The average U.S. rate for a 30-year fixed mortgage ticked up to 3.26% this week, the second-lowest ever recorded by Freddie Mac and three basis points away from the all-time low set last week.
“Mortgage rates stayed at or near record lows for the fifth straight week and homeowners are taking advantage with refinance activity remaining high,” said Sam Khater, Freddie Mac’s chief economist.
Khater predicts refinancing will reach a seven-year high of $1.26 trillion this year as homeowners who still have jobs scramble to lock in the low rates and reduce their monthly payments.
That would put 2020 refi volume about 15% higher than the $1.1 trillion of refis in 2019 and more than double the $537 billion of volume in 2018.
Mortgage rates have inched a few basis points higher this week as mortgage investors weigh the danger of skyrocketing unemployment.
Most economists expect Friday’s unemployment report to show the rate more than tripled in April to about 16%, an all-time high, according to the average estimate in a poll by Trading Economics.

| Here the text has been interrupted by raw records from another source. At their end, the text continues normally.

(** [`${x}`] for [x : string | null]. *)
Definition String_orNull (x : option string) : string :=
  match x with
  | Some s => s
  | None => "null"
  end.

(** [`${x}`] for [x : string | undefined]. *)
Definition String_orUndefined (x : option string) : string :=
  match x with
  | Some s => s
  | None => "undefined"
  end.

(** [Array.prototype.push] on a local array: the element goes last. *)
Definition push {A} (arr : list A) (x : A) : list A := arr ++ [x].

(** [Array.prototype.pop] on a local array: the last element and the array
    without it, or [None] when the array is empty. *)
Definition pop {A} (arr : list A) : option (A * list A) :=
  match reverse arr with
  | [] => None
  | x :: front => Some (x, reverse front)
  end.

(** What a program can throw: an [Error] object (its [name], [message] and
    [stack] fields, the latter possibly undefined), or any other value, kept
    by its string form. *)
Inductive Thrown : Type :=
| JsError (name message : string) (stack : option string)
| JsOther (text : string).

(** [`${err}`]: [Error.prototype.toString] for error objects. *)
Definition Thrown_toString (err : Thrown) : string :=
  match err with
  | JsError name message _ =>
      if decide (name = EmptyString) then message
      else if decide (message = EmptyString) then name
      else name +:+ ": " +:+ message
  | JsOther text => text
  end.
(** * asg-registry: the identifier lease engine, embedded and verified

    The service keeps one SQLite table,

      CREATE TABLE identifiers (id INTEGER PRIMARY KEY AUTOINCREMENT,
                                identifier TEXT NOT NULL UNIQUE,
                                locked_by TEXT, last_seen TIMESTAMP)

    and four pieces of code write to it: [allocateHandler],
    [livenessHandler], [releaseHandler] (handlers.go) and the ticker loop
    [releaseStaleIdentifiers] (db.go).  The table is embedded as the list of
    its rows in rowid order, every SQL statement as a function on that list,
    and every handler as a function from the request, the clock reading and
    the table to the HTTP response and the new table.

    Modelling choices, all of them about what lies below the Go code:
    - a nullable column is an [option]; SQL comparisons with NULL are false;
    - a timestamp is an instant in [Z]; [last_seen < ?] is the order of
      instants;
    - a statement without ORDER BY visits rows in rowid order, so
      [LIMIT 1] and [QueryRow] take the first matching row;
    - the database driver does not fail: the only [error] values are
      [sql.ErrNoRows] and the error [Scan] gives for a NULL read into a Go
      [string];
    - each handler runs alone (a sequential run of requests and ticks). *)

From Stdlib Require Import ZArith Lia Ascii DecimalString.
From stdpp Require Import base decidable option list strings.

(** ** The table *)

Record row := Row {
  identifier : string;
  locked_by : option string;
  last_seen : option Z
}.

Abbreviation table := (list row).

#[global] Instance row_eq_dec : EqDecision row.
Proof. solve_decision. Defined.

(** What [QueryRow(...).Scan(&dest)] hands back. *)
Inductive scanned (A : Type) :=
| Scanned (dest : A)
| ErrNoRows
| ErrScan.
Arguments Scanned {A} dest.
Arguments ErrNoRows {A}.
Arguments ErrScan {A}.

Module SQL.

(** [UPDATE identifiers SET ... WHERE ...]: every row the condition
    selects is rewritten, the others stay, order is kept. *)
Definition UPDATE (set : row → row) (cond : row → bool) (db : table) : table :=
  (λ r, if cond r then set r else r) <$> db.

(** [SELECT COUNT( * ) FROM identifiers WHERE ...] *)
Definition COUNT (cond : row → bool) (db : table) : nat :=
  length (List.filter cond db).

(** [result.RowsAffected()] of an [UPDATE ... WHERE ...]: the rows the
    condition selects. *)
Definition RowsAffected (cond : row → bool) (db : table) : nat :=
  COUNT cond db.

(** [SELECT ... WHERE ...] read through [QueryRow]: the first row. *)
Definition first_row (cond : row → bool) (db : table) : option row :=
  List.find cond db.

Definition set_lock (c : string) (now : Z) (r : row) : row :=
  Row (identifier r) (Some c) (Some now).

Definition set_last_seen (now : Z) (r : row) : row :=
  Row (identifier r) (locked_by r) (Some now).

Definition set_null (r : row) : row :=
  Row (identifier r) None None.

(** [locked_by = ?] *)
Definition locked_by_is (c : string) (r : row) : bool :=
  bool_decide (locked_by r = Some c).

(** [identifier = ?] *)
Definition identifier_is (v : string) (r : row) : bool :=
  bool_decide (identifier r = v).

(** [locked_by IS NULL] *)
Definition is_free (r : row) : bool :=
  bool_decide (locked_by r = None).

(** [last_seen < ? AND locked_by IS NOT NULL] *)
Definition is_stale (threshold : Z) (r : row) : bool :=
  match last_seen r with
  | Some t => (t <? threshold)%Z
  | None => false
  end && negb (is_free r).

End SQL.
Import SQL.

(** ** Store queries of the handlers *)

(** [SELECT identifier FROM identifiers WHERE locked_by = ?] scanned into a
    Go [string] (allocateHandler, step 1). *)
Definition find_by_holder (db : table) (c : string) : option string :=
  identifier <$> first_row (locked_by_is c) db.

(** [SELECT locked_by FROM identifiers WHERE identifier = ?]: the row that
    [livenessHandler] looks at. *)
Definition find_by_value (db : table) (v : string) : option row :=
  first_row (identifier_is v) db.

(** The same query scanned into [var dbClientID string]: database/sql
    refuses to convert NULL to a Go string, so a free identifier makes
    [Scan] fail with an error that is not [sql.ErrNoRows]. *)
Definition scan_locked_by (db : table) (v : string) : scanned string :=
  match find_by_value db v with
  | None => ErrNoRows
  | Some r =>
      match locked_by r with
      | Some h => Scanned h
      | None => ErrScan
      end
  end.

(** The sub-select [SELECT identifier FROM identifiers WHERE locked_by IS
    NULL LIMIT 1]. *)
Definition first_free (db : table) : option string :=
  identifier <$> first_row is_free db.

(** [identifier IN (SELECT ... LIMIT 1)] *)
Definition identifier_in (sub : option string) (r : row) : bool :=
  bool_decide (Some (identifier r) = sub).

(** ** HTTP side *)

Inductive payload :=
| NoBody
| AllocateResponse (Identifier : string)
| ReleasedBody.

Inductive response :=
| StatusOK (body : payload)
| StatusBadRequest (msg : string)
| StatusMethodNotAllowed
| StatusNotFound
| StatusConflict (expected_id your_id : string)
| StatusServiceUnavailable
| StatusInternalServerError.

Record AllocateRequest := { alloc_ClientID : string }.
Record LivenessRequest := { ClientID : string; ReqIdentifier : string }.

(** A request as the handler sees it: the method, and the JSON body decoded
    into the request struct ([None] when [Decode] returns an error; a field
    the JSON leaves out decodes to the empty string). *)
Record Request (A : Type) := { Method : string; Body : option A }.
Arguments Method {A} _.
Arguments Body {A} _.

Definition POST {A} (body : A) : Request A :=
  {| Method := "POST"; Body := Some body |}.

(** ** The lease operations

    [Allocate], [Renew] and [Release] are the bodies of the three handlers
    after the method check, the JSON decoding and the check for empty
    fields: handlers.go lines 55-101, 302-353 and 372-390. *)

(** Step 1 and step 2 of [allocateHandler]. *)
Definition Allocate (c : string) (now : Z) (db : table) : response * table :=
  match find_by_holder db c with
  | Some existingIdentifier =>
      (StatusOK (AllocateResponse existingIdentifier), db)
  | None =>
      let sub := first_free db in
      let db' := UPDATE (set_lock c now) (identifier_in sub) db in
      (* RETURNING identifier, first row scanned *)
      match identifier <$> first_row (identifier_in sub) db with
      | Some newIdentifier => (StatusOK (AllocateResponse newIdentifier), db')
      | None => (StatusServiceUnavailable, db')
      end
  end.

Definition allocateHandler (r : Request AllocateRequest) (now : Z) (db : table)
  : response * table :=
  if bool_decide (Method r ≠ "POST") then (StatusMethodNotAllowed, db) else
  match Body r with
  | None => (StatusBadRequest "Invalid JSON", db)
  | Some req =>
      if bool_decide (alloc_ClientID req = "")
      then (StatusBadRequest "client_id is required", db)
      else Allocate (alloc_ClientID req) now db
  end.

(** The query, the owner comparison and the update of [livenessHandler]. *)
Definition Renew (c v : string) (now : Z) (db : table) : response * table :=
  match scan_locked_by db v with
  | ErrNoRows => (StatusNotFound, db)
  | ErrScan => (StatusInternalServerError, db)
  | Scanned dbClientID =>
      if bool_decide (dbClientID ≠ c)
      then (StatusConflict dbClientID c, db)
      else (StatusOK NoBody,
            UPDATE (set_last_seen now)
                   (λ r, identifier_is v r && locked_by_is c r) db)
  end.

Definition livenessHandler (r : Request LivenessRequest) (now : Z) (db : table)
  : response * table :=
  if bool_decide (Method r ≠ "POST") then (StatusMethodNotAllowed, db) else
  match Body r with
  | None => (StatusBadRequest "Invalid JSON", db)
  | Some req =>
      if bool_decide (ClientID req = "") || bool_decide (ReqIdentifier req = "")
      then (StatusBadRequest "client_id and identifier are required", db)
      else Renew (ClientID req) (ReqIdentifier req) now db
  end.

(** The guarded update of [releaseHandler]. *)
Definition Release (c v : string) (db : table) : response * table :=
  (StatusOK ReleasedBody,
   UPDATE set_null (λ r, identifier_is v r && locked_by_is c r) db).

Definition releaseHandler (r : Request LivenessRequest) (db : table)
  : response * table :=
  if bool_decide (Method r ≠ "POST") then (StatusMethodNotAllowed, db) else
  match Body r with
  | None => (StatusBadRequest "Invalid JSON", db)
  | Some req => Release (ClientID req) (ReqIdentifier req) db
  end.

(** One tick of [releaseStaleIdentifiers]: the threshold, the batch update
    and its [RowsAffected]. *)
Definition ReclaimStale (now stale_timeout : Z) (db : table) : nat * table :=
  let threshold := (now - stale_timeout)%Z in
  (RowsAffected (is_stale threshold) db,
   UPDATE set_null (is_stale threshold) db).

(** The ticker loop, run over the clock readings of its ticks. *)
Fixpoint releaseStaleIdentifiers (ticks : list Z) (stale_timeout : Z) (db : table)
  : table :=
  match ticks with
  | [] => db
  | now :: ticks' =>
      releaseStaleIdentifiers ticks' stale_timeout
        (ReclaimStale now stale_timeout db).2
  end.

(** [INSERT OR IGNORE INTO identifiers (identifier) VALUES (?)] *)
Definition insert_or_ignore (db : table) (id : string) : table :=
  if bool_decide (id ∈ identifier <$> db) then db
  else db ++ [Row id None None].

(** The loop of [preloadIdentifiers] over the expanded identifiers. *)
Definition preload (ids : list string) (db : table) : table :=
  foldl insert_or_ignore db ids.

Lenders have tightened standards because of the instability in the economy caused by the COVID-19 pandemic. An index measuring the availability of credit tumbled 12% in April to its lowest level in five years, the Mortgage Bankers Association said in a Thursday report.
“The abrupt weakening of the economy and job market – and the uncertainty in the outlook – drove credit availability down in April for the second consecutive month,” said Joel Kan, MBA’s associate vice president of economic and industry forecasting.
Freddie Mac’s report also reported changes in the average rate for two other types of home loans on Thursday. The average 15-year fixed rate averaged 2.73%, down from 2.77% last week.
The five-year Treasury-indexed hybrid adjustable-rate mortgage averaged 3.17%, up from last week’s rate of 3.14%.